(* ===== verification/Varbit.v ===== *)
(** * Varbit: bucketed signed integers on the bit stream

    Models [src/series/chunks/stream/varbit.rs], the Prometheus encoding of the
    deltas of deltas.  [varbit_code] is the format its doc comment lays out;
    the fused writes produce it and the bit-by-bit reader decodes it. *)

From S2P Require Import Prelude Encoding BitStream BitReader.

Definition write_varbit (s : BitStream) (value : Z) : BitStream :=
  let v := wrap_u64 value in
  let between lo hi := (lo <=? value) && (value <=? hi) in
  if value =? 0 then write_bit_raw s false
  else if between (-3) 3 then write_bits s 7 (Z.lor (shl64 0x2 5) (Z.land v 0x1F))
  else if between (-31) 31 then write_bits s 12 (Z.lor (shl64 0x6 9) (Z.land v 0x1FF))
  else if between (-255) 255 then write_bits s 17 (Z.lor (shl64 0xE 13) (Z.land v 0x1FFF))
  else if between (-2047) 2047 then write_bits s 22 (Z.lor (shl64 0x1E 17) (Z.land v 0x1FFFF))
  else if between (-131071) 131071 then
    write_bits s 30 (Z.lor (shl64 0x3E 24) (Z.land v 0x0FFFFFF))
  else if between (-16777215) 16777215 then
    write_bits s 39 (Z.lor (shl64 0x7E 32) (Z.land v 0xFFFFFFFF))
  else if between (-36028797018963967) 36028797018963967 then
    write_bits s 64 (Z.lor (shl64 0xFE 56) (Z.land v 0x00FFFFFFFFFFFFFF))
  else write_bits (write_bits s 8 0xFF) 64 v.

(** The loop [for i in 0..8], with [i] iterations done and [left] to go. *)
Fixpoint read_varbit_int_bucket (left i : nat) (r : BitReader) : IoResult (nat * BitReader) :=
  match left with
  | O => Ok (8%nat, r)
  | S left' =>
      let? (bit, r) := read_bit r in
      if negb bit then Ok (i, r) else read_varbit_int_bucket left' (S i) r
  end.

(** The buckets above 8 are [unreachable!]. *)
Definition varbit_bucket_to_num_bits (bucket : nat) : nat :=
  (match bucket with
   | 0 => 0 | 1 => 5 | 2 => 9 | 3 => 13 | 4 => 17 | 5 => 24 | 6 => 32 | 7 => 56 | _ => 64
   end)%nat.

Definition read_varbit_int (r : BitReader) : IoResult (Z * BitReader) :=
  let? (bucket, r) := read_varbit_int_bucket 8 0 r in
  let num_bits := Z.of_nat (varbit_bucket_to_num_bits bucket) in
  if (bucket =? 0)%nat then Ok (0, r)
  else
    let? (value, r) := read_bits r num_bits in
    if negb (num_bits =? 64) && (Z.shiftl 1 (num_bits - 1) <? value)
    then Ok (sign_extend value num_bits, r)
    else Ok (wrap_i64 value, r).

(** ** The format *)

(** The bucket a value falls in: the first whose payload interval holds it. *)
Definition varbit_bucket (v : Z) : nat :=
  if v =? 0 then 0%nat
  else if Z.abs v <=? 3 then 1%nat
  else if Z.abs v <=? 31 then 2%nat
  else if Z.abs v <=? 255 then 3%nat
  else if Z.abs v <=? 2047 then 4%nat
  else if Z.abs v <=? 131071 then 5%nat
  else if Z.abs v <=? 16777215 then 6%nat
  else if Z.abs v <=? 36028797018963967 then 7%nat
  else 8%nat.

(** [k] ones and a zero, unless [k] is 8. *)
Definition varbit_prefix (k : nat) : list bool :=
  repeat true k ++ (if (k <? 8)%nat then [false] else []).

Definition varbit_code (v : Z) : list bool :=
  varbit_prefix (varbit_bucket v) ++ bits_be (varbit_bucket_to_num_bits (varbit_bucket v)) v.

(** A prefix and a masked payload or-ed into one word. *)
Lemma bits_be_fused a b p v :
  (a + b <= 64)%nat ->
  bits_be (a + b) (Z.lor (shl64 p (Z.of_nat b)) (Z.land v (Z.ones (Z.of_nat b)))) =
    bits_be a p ++ bits_be b v.
Proof.
  intros H. rewrite bits_be_app, Z.land_ones by lia. unfold shl64, wrap_u64. f_equal.
  - apply bits_be_ext. intros i Hi. rewrite Z.shiftr_spec, Z.lor_spec by lia.
    rewrite Z.mod_pow2_bits_low, Z.mod_pow2_bits_high, orb_false_r, Z.shiftl_spec by lia.
    f_equal. lia.
  - apply bits_be_ext. intros i Hi. rewrite Z.lor_spec, !Z.mod_pow2_bits_low by lia.
    by rewrite Z.shiftl_spec_low by lia.
Qed.

Lemma between_abs v a b : a = - b -> (a <=? v) && (v <=? b) = (Z.abs v <=? b).
Proof. intros. destruct (Z.leb_spec (Z.abs v) b); lia. Qed.

Lemma bits_be_wrap_u64 n v : (n <= 64)%nat -> bits_be n (wrap_u64 v) = bits_be n v.
Proof. intros. apply bits_be_mod. lia. Qed.

Lemma write_fused_rep s bits a b p v :
  bs_rep s bits -> (a + b <= 64)%nat ->
  bs_rep (write_bits s (Z.of_nat (a + b))
            (Z.lor (shl64 p (Z.of_nat b)) (Z.land (wrap_u64 v) (Z.ones (Z.of_nat b)))))
    (bits ++ bits_be a p ++ bits_be b v).
Proof.
  intros Hrep H. rewrite <- (bits_be_wrap_u64 b) by lia. rewrite <- bits_be_fused by lia.
  by apply write_bits_rep.
Qed.

Lemma write_varbit_rep s bits v :
  bs_rep s bits -> bs_rep (write_varbit s v) (bits ++ varbit_code v).
Proof.
  intros Hrep. unfold write_varbit. cbv zeta beta.
  rewrite !between_abs by done.
  unfold varbit_code, varbit_bucket.
  destruct (v =? 0); [by apply write_bit_rep|].
  destruct (Z.abs v <=? 3); [apply (write_fused_rep s bits 2 5 0x2); [done|lia]|].
  destruct (Z.abs v <=? 31); [apply (write_fused_rep s bits 3 9 0x6); [done|lia]|].
  destruct (Z.abs v <=? 255); [apply (write_fused_rep s bits 4 13 0xE); [done|lia]|].
  destruct (Z.abs v <=? 2047); [apply (write_fused_rep s bits 5 17 0x1E); [done|lia]|].
  destruct (Z.abs v <=? 131071); [apply (write_fused_rep s bits 6 24 0x3E); [done|lia]|].
  destruct (Z.abs v <=? 16777215); [apply (write_fused_rep s bits 7 32 0x7E); [done|lia]|].
  destruct (Z.abs v <=? 36028797018963967);
    [apply (write_fused_rep s bits 8 56 0xFE); [done|lia]|].
  rewrite <- (bits_be_wrap_u64 (varbit_bucket_to_num_bits 8)) by done.
  change (varbit_prefix 8) with (bits_be 8 0xFF). rewrite app_assoc.
  apply (write_bits_rep _ _ 64); [|done]. apply (write_bits_rep _ _ 8); [done|lia].
Qed.

Lemma read_bucket_app left i k r rest :
  (left + i = 8)%nat -> (k <= left)%nat ->
  rd_rep r (repeat true k ++ (if (k <? left)%nat then [false] else []) ++ rest) ->
  exists r', read_varbit_int_bucket left i r = Ok ((i + k)%nat, r') /\ rd_rep r' rest.
Proof.
  revert i k r. induction left as [|left IH]; intros i k r Hi Hk Hrep; cbn [read_varbit_int_bucket].
  - assert (k = 0%nat) by lia. subst k. cbn in Hrep. exists r. split; [|done]. do 2 f_equal. lia.
  - destruct k as [|k]; cbn [repeat app] in Hrep.
    + destruct (read_bit_app _ _ _ Hrep) as (r' & -> & H). exists r'. split; [|done].
      cbn. do 2 f_equal. lia.
    + destruct (read_bit_app _ _ _ Hrep) as (r1 & -> & H1). cbn [negb].
      destruct (IH (S i) k r1) as (r' & E & H); [lia|lia|exact H1|].
      exists r'. rewrite E. split; [|done]. do 2 f_equal. lia.
Qed.

Lemma varbit_bucket_bound v :
  is_i64 v -> v <> 0 ->
  (1 <= varbit_bucket v <= 8)%nat /\
  Z.abs v < 2 ^ (Z.of_nat (varbit_bucket_to_num_bits (varbit_bucket v)) - 1) \/
  varbit_bucket v = 8%nat.
Proof.
  intros Hv Hv0. unfold varbit_bucket. destruct (Z.eqb_spec v 0); [done|].
  repeat match goal with |- context [Z.abs v <=? ?b] => destruct (Z.leb_spec (Z.abs v) b) end;
    try (left; cbn [varbit_bucket_to_num_bits]; lia).
  by right.
Qed.

(** The payload read back, by sign extension or cast, is the value. *)
Lemma varbit_payload v n :
  is_i64 v -> 0 < n <= 64 -> (n < 64 -> Z.abs v < 2 ^ (n - 1)) ->
  (if negb (n =? 64) && (Z.shiftl 1 (n - 1) <? v mod 2 ^ n)
   then sign_extend (v mod 2 ^ n) n else wrap_i64 (v mod 2 ^ n)) = v.
Proof.
  intros Hv Hn Hb. destruct (Z.eqb_spec n 64) as [->|Hn64]; cbn [negb andb].
  { by apply wrap_i64_u64. }
  specialize (Hb ltac:(lia)). rewrite Z.shiftl_1_l.
  assert (2 ^ n = 2 * 2 ^ (n - 1)) as Hp by (rewrite <- Z.pow_succ_r by lia; f_equal; lia).
  assert (v mod 2 ^ n = if v <? 0 then v + 2 ^ n else v) as ->.
  { destruct (Z.ltb_spec v 0); [|apply Z.mod_small; lia].
    symmetry. apply (Z.mod_unique_pos _ _ (-1)); lia. }
  destruct (Z.ltb_spec v 0).
  - destruct (Z.ltb_spec (2 ^ (n - 1)) (v + 2 ^ n)); [|lia]. rewrite sign_extend_spec by lia.
    destruct (Z.ltb_spec (v + 2 ^ n) (2 ^ (n - 1))); lia.
  - destruct (Z.ltb_spec (2 ^ (n - 1)) v); [lia|]. by apply wrap_i64_id.
Qed.

Lemma read_varbit_app r v rest :
  is_i64 v -> rd_rep r (varbit_code v ++ rest) ->
  exists r', read_varbit_int r = Ok (v, r') /\ rd_rep r' rest.
Proof.
  intros Hv Hrep. unfold varbit_code, varbit_prefix in Hrep. rewrite <- !app_assoc in Hrep.
  assert (varbit_bucket v <= 8)%nat as Hk
    by (unfold varbit_bucket; repeat case_match; lia).
  destruct (read_bucket_app 8 0 _ _ _ ltac:(lia) Hk Hrep) as (r1 & E1 & H1).
  unfold read_varbit_int. rewrite E1, Nat.add_0_l.
  destruct (Z.eq_dec v 0) as [->|Hv0]; [exists r1; split; [done|exact H1]|].
  destruct (Nat.eqb_spec (varbit_bucket v) 0) as [E0|_].
  { destruct (varbit_bucket_bound v Hv Hv0); lia. }
  assert (0 < varbit_bucket_to_num_bits (varbit_bucket v) <= 64)%nat as Hnb.
  { destruct (varbit_bucket_bound v Hv Hv0) as [[? _]|E8]; [|rewrite E8; cbn; lia].
    unfold varbit_bucket_to_num_bits. repeat case_match; lia. }
  destruct (read_bits_app _ _ _ _ H1 ltac:(lia)) as (r2 & -> & H2).
  exists r2. split; [|done].
  pose proof (varbit_payload v (Z.of_nat (varbit_bucket_to_num_bits (varbit_bucket v))) Hv
    ltac:(lia)) as Hp.
  destruct (_ && _); rewrite Hp; try done;
    intros Hlt; (destruct (varbit_bucket_bound v Hv Hv0) as [[_ ?]|E]; [done|]);
    rewrite E in Hlt; cbn in Hlt; lia.
Qed.

Lemma length_varbit_code v : (length (varbit_code v) <= 72)%nat.
Proof.
  unfold varbit_code, varbit_prefix. rewrite !length_app, length_bits_be, repeat_length.
  assert (varbit_bucket v <= 8)%nat as Hk by (unfold varbit_bucket; repeat case_match; lia).
  set (k := varbit_bucket v) in *. clearbody k. do 9 (destruct k as [|k]; [cbn; lia|]). lia.
Qed.

#[export] Hint Resolve write_varbit_rep : tsdb.

(** ** Properties *)

Fixpoint read_varbits (n : nat) (r : BitReader) : IoResult (list Z) :=
  match n with
  | O => Ok []
  | S n' =>
      let? (v, r) := read_varbit_int r in
      let? l := read_varbits n' r in Ok (v :: l)
  end.

Lemma write_varbits_rep s bits l :
  bs_rep s bits -> bs_rep (foldl write_varbit s l) (bits ++ (l ≫= varbit_code)).
Proof.
  revert s bits. induction l as [|v l IH]; intros s bits Hrep; cbn [foldl].
  - by rewrite app_nil_r.
  - change ((v :: l) ≫= varbit_code) with (varbit_code v ++ (l ≫= varbit_code)).
    rewrite app_assoc. by apply IH, write_varbit_rep.
Qed.

Lemma read_varbits_app r l rest :
  Forall is_i64 l -> rd_rep r ((l ≫= varbit_code) ++ rest) -> read_varbits (length l) r = Ok l.
Proof.
  intros Hl. revert r. induction Hl as [|v l Hv Hl IH]; intros r Hrep; cbn [length read_varbits];
    [done|].
  change ((v :: l) ≫= varbit_code) with (varbit_code v ++ (l ≫= varbit_code)) in Hrep.
  rewrite <- app_assoc in Hrep. destruct (read_varbit_app _ _ _ Hv Hrep) as (r' & -> & H').
  by rewrite (IH _ H').
Qed.

(** Varbit integers round-trip: any sequence of [i64]s written one after
    the other to a bit stream is read back by as many [read_varbit_int]s, over
    all nine buckets. *)
Theorem varbit_roundtrip (l : list Z) :
  Forall is_i64 l ->
  read_varbits (length l) (rd_new (stream (foldl write_varbit bs_new l))) = Ok l.
Proof.
  intros Hl. eapply read_varbits_app; [done|]. apply rd_new_bs_rep.
  by apply (write_varbits_rep bs_new []), bs_new_rep.
Qed.

Lemma varbit_roundtrip_witness :
  read_varbits 5 (rd_new (stream (foldl write_varbit bs_new [0; -3; 255; 131072; i64_MIN])))
    = Ok [0; -3; 255; 131072; i64_MIN].
Proof.
  apply (varbit_roundtrip [0; -3; 255; 131072; i64_MIN]).
  fora; unfold is_i64, i64_MIN; lia.
Defined.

- - - - -

[Exercise prompt]
The lines to extract from the data above begin with the line containing "destruct (Z.eq_dec v" and end with the line containing "(** Varbit integers". Extract them exactly, including both.

[Task answer]
  destruct (Z.eq_dec v 0) as [->|Hv0]; [exists r1; split; [done|exact H1]|].
  destruct (Nat.eqb_spec (varbit_bucket v) 0) as [E0|_].
  { destruct (varbit_bucket_bound v Hv Hv0); lia. }
  assert (0 < varbit_bucket_to_num_bits (varbit_bucket v) <= 64)%nat as Hnb.
  { destruct (varbit_bucket_bound v Hv Hv0) as [[? _]|E8]; [|rewrite E8; cbn; lia].
    unfold varbit_bucket_to_num_bits. repeat case_match; lia. }
  destruct (read_bits_app _ _ _ _ H1 ltac:(lia)) as (r2 & -> & H2).
  exists r2. split; [|done].
  pose proof (varbit_payload v (Z.of_nat (varbit_bucket_to_num_bits (varbit_bucket v))) Hv
    ltac:(lia)) as Hp.
  destruct (_ && _); rewrite Hp; try done;
    intros Hlt; (destruct (varbit_bucket_bound v Hv Hv0) as [[_ ?]|E]; [done|]);
    rewrite E in Hlt; cbn in Hlt; lia.
Qed.

Lemma length_varbit_code v : (length (varbit_code v) <= 72)%nat.
Proof.
  unfold varbit_code, varbit_prefix. rewrite !length_app, length_bits_be, repeat_length.
  assert (varbit_bucket v <= 8)%nat as Hk by (unfold varbit_bucket; repeat case_match; lia).
  set (k := varbit_bucket v) in *. clearbody k. do 9 (destruct k as [|k]; [cbn; lia|]). lia.
Qed.

#[export] Hint Resolve write_varbit_rep : tsdb.

(** ** Properties *)

Fixpoint read_varbits (n : nat) (r : BitReader) : IoResult (list Z) :=
  match n with
  | O => Ok []
  | S n' =>
      let? (v, r) := read_varbit_int r in
      let? l := read_varbits n' r in Ok (v :: l)
  end.

Lemma write_varbits_rep s bits l :
  bs_rep s bits -> bs_rep (foldl write_varbit s l) (bits ++ (l ≫= varbit_code)).
Proof.
  revert s bits. induction l as [|v l IH]; intros s bits Hrep; cbn [foldl].
  - by rewrite app_nil_r.
  - change ((v :: l) ≫= varbit_code) with (varbit_code v ++ (l ≫= varbit_code)).
    rewrite app_assoc. by apply IH, write_varbit_rep.
Qed.

Lemma read_varbits_app r l rest :
  Forall is_i64 l -> rd_rep r ((l ≫= varbit_code) ++ rest) -> read_varbits (length l) r = Ok l.
Proof.
  intros Hl. revert r. induction Hl as [|v l Hv Hl IH]; intros r Hrep; cbn [length read_varbits];
    [done|].
  change ((v :: l) ≫= varbit_code) with (varbit_code v ++ (l ≫= varbit_code)) in Hrep.
  rewrite <- app_assoc in Hrep. destruct (read_varbit_app _ _ _ Hv Hrep) as (r' & -> & H').
  by rewrite (IH _ H').
Qed.

(** Varbit integers round-trip: any sequence of [i64]s written one after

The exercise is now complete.